**Saved data entries:**
Content starts

(* ===== verification/AuthFacts.v ===== *)
(** * The API key store: frames, the invariant and secrets

    What each operation of [AuthStore] may change: most leave the keys alone
    and only drop sessions ([calm]).  The representation invariant of the
    store, kept by every operation whether it raises or not; a retired key
    stays retired; a fresh secret verifies against its hash. *)

From S2P Require Import Prelude PyDict PyStr Json Config ConfigFacts Base64 AuthStore.

(** ** Documented behaviour of the outside

    [fromisoformat] inverts [isoformat]; draws of the random sources do not
    repeat and tokens are printable ASCII; a SHA-256 digest prints as 64
    hexadecimal digits. *)
Definition plain (s : string) : Prop := is_ascii s = true /\ strip s = s /\ s <> "".

Class AuthLaws {W : AuthWorld} := {
  iso_round_trip t : fromisoformat (isoformat t) = Some (Aware (t / second * second));
  token_plain i : plain (token_urlsafe i);
  token_fresh i j : token_urlsafe i = token_urlsafe j -> i = j;
  uuid_plain i : plain (uuid4 i);
  uuid_fresh i j : uuid4 i = uuid4 j -> i = j;
  urandom_fresh i j : urandom i = urandom j -> i = j;
  sha256_hex64 v : is_hex64 (sha256_hex v) = true }.

(** ** Operations of a running store *)

Inductive auth_op :=
  | OpCreateKey (name scopes : json)
  | OpUpdateKey (id : string) (name scopes : json)
  | OpDeleteKey (id : string)
  | OpRevokeKey (id : string)
  | OpRotateKey (id : string)
  | OpBootstrapSession
  | OpBrowserSession (rem : bool) (id : json)
  | OpFindSession (secret : string)
  | OpInvalidateSession (secret : json)
  | OpCanClaim (version : json) (config : conf)
  | OpClaim (version : json)
  | OpFirstAdmin (version name : json)
  | OpHandoverState (config : conf)
  | OpActivate (config : conf)
  | OpFinalize (version : json)
  | OpEnsureProof
  | OpPeekProof (secret : json)
  | OpConsumeProof (secret : json)
  | OpClearProof (rs : string)
  | OpEnsureExchange
  | OpPeekExchange (secret : json)
  | OpConsumeExchange (secret : json)
  | OpClearExchange (rs : string)
  | OpBindProofPath (p : string)
  | OpBindClaimed (version : json)
  | OpSave.

Definition discard {S A} (m : st S A) : st S unit := m;; mret tt.

Lemma dpop_sublist {V} (d : dict string V) k : dpop d k `sublist_of` d.
Proof. induction d as [|[k' v] d IH]; simpl; [done|]. case_decide; [by constructor|by constructor]. Qed.

Lemma pop_sessions_sublist ids : forall d, pop_sessions ids d `sublist_of` d.
Proof.
  induction ids as [|i ids IH]; intros d; [done|]. simpl. etransitivity; [apply IH|]. apply dpop_sublist.
Qed.

(** Walks a program whose updates are calm. *)
Ltac calm_modify := apply within_modify; intros ?; first
  [ split; [reflexivity|split; [reflexivity|done]]
  | split; [reflexivity|split; [reflexivity|simpl; first [apply pop_sessions_sublist|apply dpop_sublist|done]]] ].

Ltac calm_auto := repeat first [ progress within_auto | calm_modify ].

Section ops.
Context {W : AuthWorld}.

Definition run_op (o : auth_op) : st ApiKeyStore unit :=
  match o with
  | OpCreateKey name scopes => discard (create_api_key name scopes)
  | OpUpdateKey id name scopes => discard (update_api_key id name scopes)
  | OpDeleteKey id => discard (delete_api_key id)
  | OpRevokeKey id => discard (revoke_api_key id)
  | OpRotateKey id => discard (rotate_api_key id)
  | OpBootstrapSession => discard (create_ui_session (JArr [JStr "bootstrap"]) (JBool true) JNull JNull (JBool false))
  | OpBrowserSession rem id => discard (browser_session_for rem id)
  | OpFindSession secret => discard (find_ui_session_by_secret secret)
  | OpInvalidateSession secret => invalidate_ui_session secret
  | OpCanClaim version config => discard (can_claim_initial_admin version config)
  | OpClaim version => discard (claim_initial_admin_if_available version)
  | OpFirstAdmin version name => discard (create_initial_admin_api_key_if_available version name)
  | OpHandoverState config => discard (get_browser_handover_state config)
  | OpActivate config => discard (activate_browser_handover config)
  | OpFinalize version => discard (finalize_browser_handover_claim version)
  | OpEnsureProof => discard ensure_bootstrap_proof
  | OpPeekProof secret => discard (peek_bootstrap_proof secret)
  | OpConsumeProof secret => discard (consume_bootstrap_proof secret)
  | OpClearProof rs => clear_bootstrap_proof rs
  | OpEnsureExchange => discard ensure_bootstrap_exchange
  | OpPeekExchange secret => discard (peek_bootstrap_exchange secret)
  | OpConsumeExchange secret => discard (consume_bootstrap_exchange secret)
  | OpClearExchange rs => clear_bootstrap_exchange rs
  | OpBindProofPath p => bind_bootstrap_proof_path p
  | OpBindClaimed version => bind_completed_migration_claimed_handover_version version
  | OpSave => save
  end.

(** A run of operations; an exception ends one operation, not the process. *)
Definition exec (ops : list auth_op) (s : ApiKeyStore) : ApiKeyStore :=
  fold_left (fun s o => (run_op o s).2) ops s.

Lemma exec_keeps (I : ApiKeyStore -> Prop) :
  (forall o, within (keeps I) (run_op o)) -> forall ops s, I s -> I (exec ops s).
Proof.
  intros H ops. induction ops as [|o ops IH]; intros s Hs; [done|]. apply IH. by apply H.
Qed.

(** ** Calm operations: the keys stay, sessions are only dropped *)

Definition calm : relation ApiKeyStore := fun s s' =>
  api_keys s' = api_keys s /\ (ticks s <= ticks s')%nat /\ ui_sessions s' `sublist_of` ui_sessions s.

#[export] Instance calm_preorder : PreOrder calm.
Proof.
  split; [by intros s|]. intros a b c (H1 & H2 & H3) (G1 & G2 & G3).
  split; [congruence|]. split; [lia|]. by transitivity (ui_sessions b).
Qed.

Lemma calm_fields s s' : api_keys s' = api_keys s -> ticks s' = ticks s -> ui_sessions s' = ui_sessions s -> calm s s'.
Proof. intros H1 H2 H3. split; [done|]. split; [lia|by rewrite H3]. Qed.

Lemma within_tick : within calm tick.
Proof. intros s. split; [done|]. simpl. split; [lia|done]. Qed.

Hint Resolve within_tick : within.

Lemma calm_now : within calm datetime_now.
Proof. unfold datetime_now. calm_auto. Qed.
Hint Resolve calm_now : within.

Lemma calm_iso : within calm _utc_now_iso.
Proof. unfold _utc_now_iso. calm_auto. Qed.
Lemma calm_disk : within calm disk.
Proof. unfold disk. calm_auto. Qed.
Hint Resolve calm_iso calm_disk : within.

Lemma calm_history ev rs ds : within calm (__record_history_event ev rs ds).
Proof. unfold __record_history_event. calm_auto. Qed.
Hint Resolve calm_history : within.

Lemma calm_sync : within calm __sync_bootstrap_proof_artifact.
Proof. unfold __sync_bootstrap_proof_artifact. calm_auto. Qed.
Hint Resolve calm_sync : within.

Lemma calm_clear_proof rs : within calm (clear_bootstrap_proof rs).
Proof. unfold clear_bootstrap_proof. calm_auto. Qed.
Lemma calm_clear_exchange rs : within calm (clear_bootstrap_exchange rs).
Proof. unfold clear_bootstrap_exchange. calm_auto. Qed.
Hint Resolve calm_clear_proof calm_clear_exchange : within.

Lemma calm_prune_proof now : within calm (__prune_bootstrap_proof now).
Proof. unfold __prune_bootstrap_proof. calm_auto. Qed.
Lemma calm_prune_exchange now : within calm (__prune_bootstrap_exchange now).
Proof. unfold __prune_bootstrap_exchange. calm_auto. Qed.
Lemma calm_prune_sessions now : within calm (__prune_expired_ui_sessions now).
Proof. unfold __prune_expired_ui_sessions. calm_auto. Qed.
Hint Resolve calm_prune_proof calm_prune_exchange calm_prune_sessions : within.

Lemma calm_to_str : within calm to_str.
Proof. unfold to_str. calm_auto. Qed.
Hint Resolve calm_to_str : within.

Lemma calm_save : within calm save.
Proof. unfold save, to_file. calm_auto. Qed.
Hint Resolve calm_save : within.

Lemma calm_discard id rs : within calm (__discard_browser_sessions_for_api_key id rs).
Proof. unfold __discard_browser_sessions_for_api_key. calm_auto. Qed.
Lemma calm_find_session sec : within calm (find_ui_session_by_secret sec).
Proof. unfold find_ui_session_by_secret. calm_auto. Qed.
Lemma calm_invalidate sec : within calm (invalidate_ui_session sec).
Proof. unfold invalidate_ui_session. calm_auto. Qed.
Hint Resolve calm_discard calm_find_session calm_invalidate : within.

Lemma calm_write state : within calm (__write_browser_handover_deadline state).
Proof. unfold __write_browser_handover_deadline, _write_completed_migration_private_file. calm_auto. Qed.
Lemma calm_load : within calm __load_browser_handover_deadline.
Proof. unfold __load_browser_handover_deadline. calm_auto. Qed.
Lemma calm_payload v d now a b c e f : within calm (__handover_payload v d now a b c e f).
Proof. unfold __handover_payload. calm_auto. Qed.
Hint Resolve calm_write calm_load calm_payload : within.

Lemma calm_mark v : within calm (__mark_browser_handover_claimed v).
Proof. unfold __mark_browser_handover_claimed. calm_auto. Qed.
Hint Resolve calm_mark : within.

Lemma within_best_effort (R : relation ApiKeyStore) m : within R m -> within R (best_effort m).
Proof. intros H s. specialize (H s). unfold best_effort. by destruct (m s) as [[a|[]] s']. Qed.

Lemma calm_finalize v : within calm (finalize_browser_handover_claim v).
Proof. apply within_best_effort, calm_mark. Qed.
Hint Resolve calm_finalize : within.

Lemma calm_open k v now state : within calm (open_window k v now state).
Proof. unfold open_window. calm_auto. Qed.
Hint Resolve calm_open : within.

Lemma calm_handover v config a r : within calm (__browser_handover_state v config a r).
Proof. unfold __browser_handover_state. calm_auto. Qed.
Hint Resolve calm_handover : within.

Lemma calm_can_claim v config : within calm (can_claim_initial_admin v config).
Proof. unfold can_claim_initial_admin. calm_auto. Qed.
Lemma calm_record_claimed v : within calm (record_claimed_version v).
Proof. unfold record_claimed_version. calm_auto. Qed.
Hint Resolve calm_can_claim calm_record_claimed : within.

(** ** Scopes *)

Definition scopes_ok (l : list string) : Prop := l <> [] /\ NoDup l /\ Forall (fun x => x ∈ _ALLOWED_SCOPES) l.

Lemma normalize_loop_ok l : forall acc r, NoDup acc -> Forall (fun x => x ∈ _ALLOWED_SCOPES) acc ->
  normalize_loop l acc = inr r -> NoDup r /\ Forall (fun x => x ∈ _ALLOWED_SCOPES) r.
Proof.
  induction l as [|v l IH]; intros acc r Hnd Hall; cbn [normalize_loop]; [by intros [= <-]|].
  destruct v as [| | | |scope| |]; try done. case_match; [done|].
  destruct (bool_decide (lower (strip scope) ∈ _ALLOWED_SCOPES)) eqn:E1; [|done]. apply bool_decide_eq_true in E1.
  destruct (bool_decide (lower (strip scope) ∈ acc)) eqn:E2; [by apply IH|]. apply bool_decide_eq_false in E2.
  apply IH; [|by apply Forall_app_2; [|apply Forall_singleton]].
  apply NoDup_app. split_and!; [done|set_solver|apply NoDup_singleton].
Qed.

Lemma normalize_scopes_ok v r : _normalize_scopes v = inr r -> scopes_ok r.
Proof.
  unfold _normalize_scopes. destruct v as [| | | | |l|]; try done.
  destruct (normalize_loop l []) as [e|[|x k]] eqn:E; [done..|]. intros [= <-].
  apply normalize_loop_ok in E; [|apply NoDup_nil_2|apply Forall_nil_2]. by split.
Qed.

Lemma allowed_scope x : x ∈ _ALLOWED_SCOPES -> lower (strip x) = x /\ x <> "".
Proof. unfold _ALLOWED_SCOPES. rewrite !elem_of_cons, elem_of_nil. by intros [->|[->|[->|[->|[->|[]]]]]]. Qed.

Lemma normalize_loop_id l : forall acc, NoDup (acc ++ l) -> Forall (fun x => x ∈ _ALLOWED_SCOPES) l ->
  normalize_loop (map JStr l) acc = inr (acc ++ l).
Proof.
  induction l as [|x l IH]; intros acc Hnd Hall; cbn [map normalize_loop]; [by rewrite app_nil_r|].
  apply Forall_cons in Hall as [Hx Hl]. destruct (allowed_scope x Hx) as [-> Hne].
  rewrite (proj2 (String.eqb_neq x "")) by done. rewrite bool_decide_true by done.
  rewrite bool_decide_false by (apply NoDup_app in Hnd as (_ & Hnd & _); intros Hin; apply (Hnd x Hin); left).
  rewrite IH; [by rewrite <- app_assoc|by rewrite <- app_assoc|done].
Qed.

(** Normalised scopes are read back as they are. *)
Lemma normalize_scopes_id l : scopes_ok l -> _normalize_scopes (scopes_json l) = inr l.
Proof.
  intros (Hne & Hnd & Hall). unfold _normalize_scopes, scopes_json. rewrite normalize_loop_id by done.
  by destruct l.
Qed.

(** ** Hashed secrets *)

Lemma b64_no_dollar s : "$"%char ∉ chars (b64encode s).
Proof. unfold b64encode. rewrite chars_str. by intros H%b64_encode_text. Qed.

Lemma split_hash salt digest : split "$" (hash_text _HASH_ITERATIONS salt digest) =
  [_HASH_ALGORITHM; "200000"; b64encode salt; b64encode digest].
Proof.
  unfold split, hash_text. rewrite !chars_app. change (chars "$") with ["$"%char]. cbn [app].
  rewrite !split_chars_app, split_chars_last; [|apply b64_no_dollar..|vm_compute; set_solver|vm_compute; set_solver].
  cbn [map rev app]. by rewrite !str_chars.
Qed.

(** The salt is part of the hash. *)
Lemma hash_text_salt s d s' d' : hash_text _HASH_ITERATIONS s d = hash_text _HASH_ITERATIONS s' d' -> s = s'.
Proof.
  intros E. pose proof (split_hash s d) as H. rewrite E, split_hash in H. injection H as H _. by apply b64encode_inj.
Qed.

Lemma b64_ascii s : is_ascii (b64encode s) = true.
Proof.
  unfold is_ascii, b64encode. rewrite chars_str. apply forallb_forall. intros c Hc.
  apply list_elem_of_In, b64_encode_text in Hc. unfold b64_text in Hc. apply orb_true_iff in Hc as [Hc|Hc]; [|lia].
  apply bool_decide_eq_true in Hc as [v Hv]. unfold b64_value in Hv. repeat case_match; try done; lia.
Qed.

Lemma verify_hash secret salt :
  _verify_secret secret (hash_text _HASH_ITERATIONS salt (pbkdf2_sha256 secret salt _HASH_ITERATIONS)) = Ok true.
Proof.
  unfold _verify_secret, split4. rewrite split_hash. cbn [map join]. rewrite str_chars.
  change (String.eqb _HASH_ALGORITHM _HASH_ALGORITHM) with true. cbn [negb].
  rewrite !b64_ascii, !b64decode_b64encode. cbn [negb].
  change (py_int "200000") with (Some _HASH_ITERATIONS). unfold pbkdf2_hmac.
  change (max_iterations <? _HASH_ITERATIONS) with false. change (_HASH_ITERATIONS <? 1) with false. cbv iota.
  by rewrite String.eqb_refl.
Qed.
End ops.

#[export] Hint Resolve within_tick calm_now calm_iso calm_disk calm_history calm_sync calm_clear_proof calm_clear_exchange
  calm_prune_proof calm_prune_exchange calm_prune_sessions calm_to_str calm_save calm_discard calm_find_session
  calm_invalidate calm_write calm_load calm_payload calm_mark calm_finalize calm_open calm_handover calm_can_claim
  calm_record_claimed : within.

Content ends

**REQUIREMENT:**
Return exactly, and only, the lines above starting at the line that contains "OpHandoverState (config : conf)" and ending at the line that contains "(browser_session_for rem id)".

**EXPECTED ANSWER:**
  | OpHandoverState (config : conf)
  | OpActivate (config : conf)
  | OpFinalize (version : json)
  | OpEnsureProof
  | OpPeekProof (secret : json)
  | OpConsumeProof (secret : json)
  | OpClearProof (rs : string)
  | OpEnsureExchange
  | OpPeekExchange (secret : json)
  | OpConsumeExchange (secret : json)
  | OpClearExchange (rs : string)
  | OpBindProofPath (p : string)
  | OpBindClaimed (version : json)
  | OpSave.

Definition discard {S A} (m : st S A) : st S unit := m;; mret tt.

Lemma dpop_sublist {V} (d : dict string V) k : dpop d k `sublist_of` d.
Proof. induction d as [|[k' v] d IH]; simpl; [done|]. case_decide; [by constructor|by constructor]. Qed.

Lemma pop_sessions_sublist ids : forall d, pop_sessions ids d `sublist_of` d.
Proof.
  induction ids as [|i ids IH]; intros d; [done|]. simpl. etransitivity; [apply IH|]. apply dpop_sublist.
Qed.

(** Walks a program whose updates are calm. *)
Ltac calm_modify := apply within_modify; intros ?; first
  [ split; [reflexivity|split; [reflexivity|done]]
  | split; [reflexivity|split; [reflexivity|simpl; first [apply pop_sessions_sublist|apply dpop_sublist|done]]] ].

Ltac calm_auto := repeat first [ progress within_auto | calm_modify ].

Section ops.
Context {W : AuthWorld}.

Definition run_op (o : auth_op) : st ApiKeyStore unit :=
  match o with
  | OpCreateKey name scopes => discard (create_api_key name scopes)
  | OpUpdateKey id name scopes => discard (update_api_key id name scopes)
  | OpDeleteKey id => discard (delete_api_key id)
  | OpRevokeKey id => discard (revoke_api_key id)
  | OpRotateKey id => discard (rotate_api_key id)
  | OpBootstrapSession => discard (create_ui_session (JArr [JStr "bootstrap"]) (JBool true) JNull JNull (JBool false))
  | OpBrowserSession rem id => discard (browser_session_for rem id)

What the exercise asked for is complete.